Workshop Report – Stainforth June 2018

On our first Stainforth workshop last year we were faced with a gloomy wet summer’s day so we were wrapped up in waterproofs and Ribblesdale was filled with low cloud.  We were expecting something completely different this time during the current heatwave!

First stop at the barn heading up Goat Scar Lane from Stainforth

We met with the group in the comfort of the Craven Heifer in Stainforth for our introductory talk and a look as some images with ideas of what to look out for during the day over cups of tea and coffee before setting out from the village up Goat Scar Lane.  Here we had our first stop (apart from a brief respite from the climb up the hill in the heat!) and got the cameras set up on tripods.  It’s a fine view from here but we would have preferred a few nice clouds in the sky – these were to prove few and far between throughout the day!

Photographing waterfalls and woodland at Catrigg Force

At Catrigg Force the summer sunshine provided tricky lighting conditions for woodland and waterfall photography.  The waterfall itself was somewhat depleted with the lack of rain, but the low level of the beck made clambering over the rocks to the base of the falls quite easy where it could be photographed nicely reflected in the splash pool in the shade – and some long exposures could also be achieved.

Vibrant ferns in the shade provided great detail images at Catrigg Force

In the open shade near the waterfall a group of fresh vibrant ferns made a great little subject in the lighting conditions with close-up studies of the fronds making striking geometric images.

Subjects in all directions in the meadows with Pen-y-Ghent in the distance

From the waterfall we headed up into the open meadows where the light, though quite harsh, was much easier to work with.  There were subjects to be found in all directions, with a lovely view towards Pen-y-ghent, a great lichen covered boulder, dry stone walls and a few nice thistle flowers, if you were prepared to lie down in the grass to photograph them.  At one point, a fluffy white cloud or two scudded by, causing great excitement!

In amongst the limestone at Winskill Stones

At Winskill Stones the lone tree looked great with fresh green leaves though the surrounding landscape looked more like Tuscany than the Yorkshire Dales – we could do with a drop of rain!  We spent quite some time here amongst the limestone considering different compositions for the lone tree and thinking about black and white conversions.

Shooting into the light across Ribblesdale

Tearing ourselves away from the tree we headed down the lane towards Winskill and stopped briefly to admire the view over Ribblesdale before descending the steep path through the woods back to Stainforth village.  It was great just to be able to admire the view – on last year’s visit we could just see low clouds moving up the valley from here!  The backlighting through the dry grasses was lovely and longer lenses could be used to pick out the meadows in the distance on the other side of the dale.

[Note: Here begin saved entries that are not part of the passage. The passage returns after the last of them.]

(** [rem_ttl] of a node that has an entry removes exactly that entry and
    leaves every other entry in the heap with an exact [heap_idx]; it needs no
    assumption on the order of the heap. *)
Theorem rem_ttl_removes {St} `{PosStoreOk St} heap (st : St) i e :
  heap_live heap st -> tracked heap st -> heap !! i = Some e ->
  exists heap' st', rem_ttl heap st (hn_pos_ref e) = Ok (heap', st') /\
    heap_live heap' st' /\ tracked heap' st' /\ e :: heap' ≡ₚ heap.
Proof. apply rem_ttl_ok. Qed.

(** ([heap_down] always descends to the left child): there is a consistent
    heap from which [rem_ttl] of the root makes a heap that is not ordered and
    whose root is not the earliest deadline. *)
Theorem rem_ttl_breaks_order :
  exists (heap : list HeapNode) (st : gmap loc Z) node heap' st' t x,
    heap_wf heap st /\ rem_ttl heap st node = Ok (heap', st') /\ ~ heap_ordered heap' /\
    heap' !! 0%nat = Some t /\ x ∈ heap' /\ hn_val x < hn_val t.
Proof.
  set (vals := [1; 10; 2; 11; 12; 3; 4]).
  set (heap := imap (fun i v => mkHeapNode v (Pos.of_succ_nat i)) vals).
  set (st := list_to_map (imap (fun i _ => (Pos.of_succ_nat i, Z.of_nat i)) vals) : gmap loc Z).
  exists heap, st, 1%positive.
  destruct (rem_ttl heap st 1%positive) as [[heap' st']|] eqn:E; [|by vm_compute in E].
  exists heap', st', (mkHeapNode 10 2), (mkHeapNode 2 3).
  assert (heap' = [mkHeapNode 10 2; mkHeapNode 4 7; mkHeapNode 2 3; mkHeapNode 11 4;
                   mkHeapNode 12 5; mkHeapNode 3 6]) as Hh'.
  { vm_compute in E. by injection E as <- _. }
  split; [|split; [done|split; [|by rewrite Hh'; split_and!; [|by_compute|]]]].
  - split; [split| |].
    + repeat constructor; by eexists.
    + by_compute.
    + done.
    + intros i x _ Hx. do 7 (destruct i as [|i]; [by injection Hx as <-|]). done.
    + intros i x p Hi _ Hx Hp.
      do 7 (destruct i as [|i]; [first [lia|injection Hx as <-; injection Hp as <-; cbn; lia]|]).
      done.
  - intros Ho. rewrite Hh' in Ho.
    specialize (Ho 2%nat (mkHeapNode 2 3) (mkHeapNode 10 2)). cbn in Ho.
    assert (10 <= 2); [|lia]. by apply Ho; [lia| | |].
Qed.

(** ([heap_idx] is not reset when the last entry is popped): after [rem_ttl]
    of the only entry, of node [n], and [set_ttl] of another node [m], a second
    [rem_ttl] of [n] removes the entry of [m]. *)
Theorem rem_ttl_stale_index {St} `{PosStoreOk St} (st : St) e m curr_ms ttl :
  heap_wf [e] st -> pos_live st m -> m <> hn_pos_ref e ->
  exists st1 st2, rem_ttl [e] st (hn_pos_ref e) = Ok ([], st1) /\
    set_ttl [] st1 curr_ms m ttl = Ok ([mkHeapNode (u64 (curr_ms + ttl)) m], st2) /\
    rem_ttl [mkHeapNode (u64 (curr_ms + ttl)) m] st2 (hn_pos_ref e) = Ok ([], st2).
Proof.
  intros [_ Ht _] Hm Hne. pose proof (Ht 0%nat e) as He. cbn in He.
  exists st. destruct (pos_set_live st m 0 Hm) as (st2 & Hset & _ & Hoth & _).
  exists st2. split; [|split].
  - unfold rem_ttl. by rewrite He.
  - unfold set_ttl. cbn [app length]. change (u64 (Z.of_nat 1 - 1)) with 0.
    rewrite heap_fix_singleton. unfold place. cbn. by rewrite Hset.
  - unfold rem_ttl. by rewrite Hoth, He.
Qed.

(** ** Witnesses *)

Definition ttl1 : list HeapNode := [mkHeapNode 500 1].
Definition idx2 : gmap loc Z := {[ 1%positive := 0; 2%positive := 7 ]}.

Lemma ttl1_wf : heap_wf ttl1 idx2.
Proof.
  split; [split| |].
  - repeat constructor. by eexists.
  - by_compute.
  - done.
  - intros i x _ Hx. destruct i as [|i]; [by injection Hx as <-|done].
  - intros i x p Hi _ Hx. destruct i as [|i]; [lia|done].
Qed.

Lemma set_ttl_consistent_witness :
  exists heap' st', set_ttl ttl1 idx2 100 2 50 = Ok (heap', st') /\ heap_wf heap' st' /\
    heap' ≡ₚ mkHeapNode (u64 (100 + 50)) 2 :: ttl1 /\
    forall t x, heap' !! 0%nat = Some t -> x ∈ heap' -> hn_val t <= hn_val x.
Proof. apply (set_ttl_consistent ttl1 idx2 100 2 50 ttl1_wf); [by eexists|by_compute|done]. Defined.

Lemma rem_ttl_removes_witness :
  exists heap' st', rem_ttl ttl1 idx2 1 = Ok (heap', st') /\
    heap_live heap' st' /\ tracked heap' st' /\ mkHeapNode 500 1 :: heap' ≡ₚ ttl1.
Proof.
  apply (rem_ttl_removes ttl1 idx2 0 (mkHeapNode 500 1));
    [apply ttl1_wf|apply ttl1_wf|reflexivity].
Defined.

Lemma rem_ttl_stale_index_witness :
  exists st1 st2, rem_ttl ttl1 idx2 1 = Ok ([], st1) /\
    set_ttl [] st1 100 2 50 = Ok ([mkHeapNode (u64 (100 + 50)) 2], st2) /\
    rem_ttl [mkHeapNode (u64 (100 + 50)) 2] st2 1 = Ok ([], st2).
Proof.
  apply (rem_ttl_stale_index idx2 (mkHeapNode 500 1) 2 100 50 ttl1_wf); [by eexists|done].
Defined.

Final stop of the day at the lovely packhorse bridge at Stainforth Force

Back in the village it took some effort to walk past the pub again in the heat (we’d had a cooling breeze up at Winskill but down here it was mighty hot) but we managed to make our way to the last stop at Stainforth Force.  With the level of the River Ribble being so low the waterfalls were quite tiny and in direct sunlight so proved tricky subjects.  They were also littered with people in their bathing costumes, cooling off in the water – which isn’t the usual sort of exposure problem we encounter on our workshops!  We concentrated our efforts on reflections in the still water and the beautiful old packhorse bridge over the river just above the falls.

Finally, we headed back to the village for some well-earned cooling refreshment at the Craven Heifer before setting off home.  All in all it was a great day out in The Dales with some very challenging light for landscape photography, but we still saw a few great images appearing on the backs of cameras!